Bu yüzden, eğer yapabilseydi, onun için bir şey yapmak istiyordu.
Sorun, yaşlı adamın bunu reddetmesiydi ve kader de bu konuda ona söz hakkı tanımıyordu.
Onlara birer bardak daha ruh şarabı doldurdu ve orada oturarak Abyss'e bakıp bardağındaki içkiyi yudumladı.
İkisi uzun süre sessizce oturdular.
Birbirlerinin durumunu çok iyi anlıyorlardı.
Damien, bu yaşlı adamın kimliğini ancak kendini Boşlukta bulduktan sonra anladı. Bu bilgiyi edindikten sonra, öylece kalamazdı. Yaşlı adamla en azından bir kez daha konuşmalıydı.
Çünkü o yakında ölecekti.
Damien'in ne istediği önemli değildi, yaşlı adamın fazla ömrü kalmamıştı.
Ortam, Damien'in açıklayamadığı bir şekilde karardı.
"Adımların hafif," dedi yaşlı adam aniden, ama Damien onun ne demek istediğini anladı.
"Ne yapabilirsin ki? Benim gibi bir hayat yaşayıp rüzgârın seni götürdüğü yere gittiğinde, adımların doğal olarak hafif olur," diye iç çekerek cevap verdi.
Yaşlı adam, sanki ruhuna bakmaya çalışır gibi gözlerine baktı.
"Ama... adımların gerçekten söylediğin kadar hafif mi?"
Damien'in yüzü sertleşti. Şarap şişesini tutan eli hafifçe titredi, sonra normale döndü. Sanki hiçbir şey olmamış gibi, yaşlı adama cevap verirken sakince kendine bir bardak daha doldurdu.
"Yaşlı adam, neden bahsettiğini hiç anlamıyorum. Bu evrende adımlarıma ağırlık katabilecek bir şey var mı?"
"Belki bu evrende yok..." Yaşlı adam yüzünde gizemli bir gülümsemeyle cevap verdi.
"Özgür ve kısıtlanmamış olmak, her insanın en büyük hayali değil mi? Bu, herkesin hayal edebileceği mistik bir fantezidir, ancak bunun sadece bir hayal olarak kalmasının bir nedeni vardır. Böyle bir yaşam tarzını gerçekten elde etmek, başka hiçbir şeye benzemeyen zorluklarla mücadele etmek anlamına gelir."
Yaşlı adam şarabından bir yudum aldı ve bakışları önündeki dönen Abyss'e geri döndü.
"Eğer bir yük taşımak istiyorsan, o artık yük değildir. Eğer bununla birlikte gelen zorlukları kabul ederek istediğin gibi yaşıyorsan, zaten özgür ve kısıtlanmamış değil misin? Eğer inançların herhangi bir güce karşı koyacak kadar güçlü ise, seni ne kısıtlayabilir ki?
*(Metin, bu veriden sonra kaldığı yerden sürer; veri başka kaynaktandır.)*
(* ===== verification/ProcElf.v ===== *)
(** * ELF images: headers as functions of the bytes, and the bounds of segments

    [ehdr_at f], [phdr_at f]: the headers of an image whose byte [i] is [f i].
    [elf_sane]: the sums that the code forms of a header's fields do not wrap,
    which the code does not check.  The bounds of the regions of an object
    follow from the checks of the code; they hold modulo 2^64 only, because
    load biases are differences. *)

From S2P Require Import Prelude Machine MmuTable MmuBoot Vmsa VmsaWalk VmsaFault VmBits VmsaSpec VmFaultSpec Process.

Open Scope kernel_scope.

(** ** Headers *)

Fixpoint le_at (f : Z → Z) (n : nat) (k : Z) : Z :=
  match n with
  | O => 0
  | Datatypes.S n' => f k + 256 * le_at f n' (k + 1)
  end.

Definition ehdr_at (f : Z → Z) : elf64_ehdr :=
  Ehdr (le_at f 1 4) (le_at f 1 5) (le_at f 2 16) (le_at f 2 18) (le_at f 8 24) (le_at f 8 32) (le_at f 2 54) (le_at f 2 56).
Definition phdr_at (f : Z → Z) (k : Z) : elf64_phdr :=
  Phdr (le_at f 4 k) (le_at f 4 (k + 4)) (le_at f 8 (k + 8)) (le_at f 8 (k + 16)) (le_at f 8 (k + 32)) (le_at f 8 (k + 40)).
Definition phdrs_at (f : Z → Z) : list elf64_phdr :=
  (λ i, phdr_at f (e_phoff (ehdr_at f) + SIZEOF_PHDR * i)) <$> upto 0 (e_phnum (ehdr_at f)).

Definition phdr_ok (h : elf64_phdr) : Prop :=
  0 ≤ p_offset h < 2 ^ 64 ∧ 0 ≤ p_vaddr h < 2 ^ 64 ∧ 0 ≤ p_filesz h < 2 ^ 64 ∧ 0 ≤ p_memsz h < 2 ^ 64.

Lemma le_at_range f n k : (∀ i, 0 ≤ f i < 256) → 0 ≤ le_at f n k < 256 ^ Z.of_nat n.
Proof.
  intros Hf. revert k. induction n as [|n IH]; intros k; cbn [le_at]; [done|].
  specialize (IH (k + 1)). specialize (Hf k). rewrite Nat2Z.inj_succ, Z.pow_succ_r by lia. revert IH. generalize (256 ^ Z.of_nat n). lia.
Qed.

Lemma phdr_at_ok f k : (∀ i, 0 ≤ f i < 256) → phdr_ok (phdr_at f k).
Proof. intros Hf. repeat split; by apply (le_at_range f 8). Qed.

Definition loads (h : elf64_phdr) : bool := (p_type h =? ELF_PT_LOAD) && negb (p_memsz h =? 0).

(** What an image has to satisfy beyond the checks of the code: the sums of
    header fields do not wrap, a segment starts in the file at least as far as
    its address does in its page, and the path of the interpreter ends in
    the image. *)
Record elf_sane (f : Z → Z) (size : Z) : Prop := {
  es_bytes : ∀ i, 0 ≤ f i < 256;
  es_phoff : e_phoff (ehdr_at f) + e_phnum (ehdr_at f) * SIZEOF_PHDR < 2 ^ 64;
  es_segs : ∀ h, h ∈ phdrs_at f → loads h = true →
    p_offset h + p_filesz h < 2 ^ 64 ∧ p_vaddr h mod PAGE_SIZE ≤ p_offset h;
  es_interp : ∀ o, find_interp (phdrs_at f) size = Some o → ∃ k, 0 ≤ k < PROCESS_ELF_NAME_MAX ∧ o + k < size ∧ f (o + k) = 0;
}.

(** An image that is sane if it passes the validation of the code. *)
Definition elf_safe (f : Z → Z) (size : Z) : Prop :=
  (∀ i, 0 ≤ f i < 256) ∧ (SIZEOF_EHDR ≤ size → ehdr_valid (ehdr_at f) size = true → elf_sane f size).

(** ** Alignment *)

Lemma align_up_pg x : process_align_up x PAGE_SIZE = pg (u64 (x + 4095)).
Proof.
  unfold process_align_up, pg, PAGE_SIZE. replace (x + 4096 - 1) with (x + 4095) by lia.
  change (4096 - 1) with (2 ^ 12 - 1). by rewrite land_not_ones by (lia || (apply Z.mod_pos_bound; lia)).
Qed.

Lemma align_down_pg x : 0 ≤ x < 2 ^ 64 → process_align_down x PAGE_SIZE = pg x.
Proof. intros Hx. exact (page_base_eq x Hx). Qed.

Lemma pg_bounds x : pg x ≤ x < pg x + 4096 ∧ pg x mod 4096 = 0.
Proof.
  unfold pg, PAGE_SIZE. pose proof (Z.mod_pos_bound x 4096). split; [lia|].
  rewrite Zminus_mod, Z.mod_mod, Z.sub_diag by lia. done.
Qed.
"Genç adam, mücadeleni gördüm ve kimse görmese bile, çabalarını takdir ediyorum. Bir sonraki varış noktan, alıştığın yerden çok farklı olacak. İnsanlar artık sana saygı ve korkuyla bakmayacak. Tekrar birçok insan arasında bir toz zerresi olacaksın. Eğer bu ortama tekrar katlanmak istiyorsan... pişmanlık duymadan bunu yap."
Damien iç geçirdi.
Bakışları, yaşlı adamın baktığı yere, evi olarak adlandırdığı evrenin manzarasına kaydı...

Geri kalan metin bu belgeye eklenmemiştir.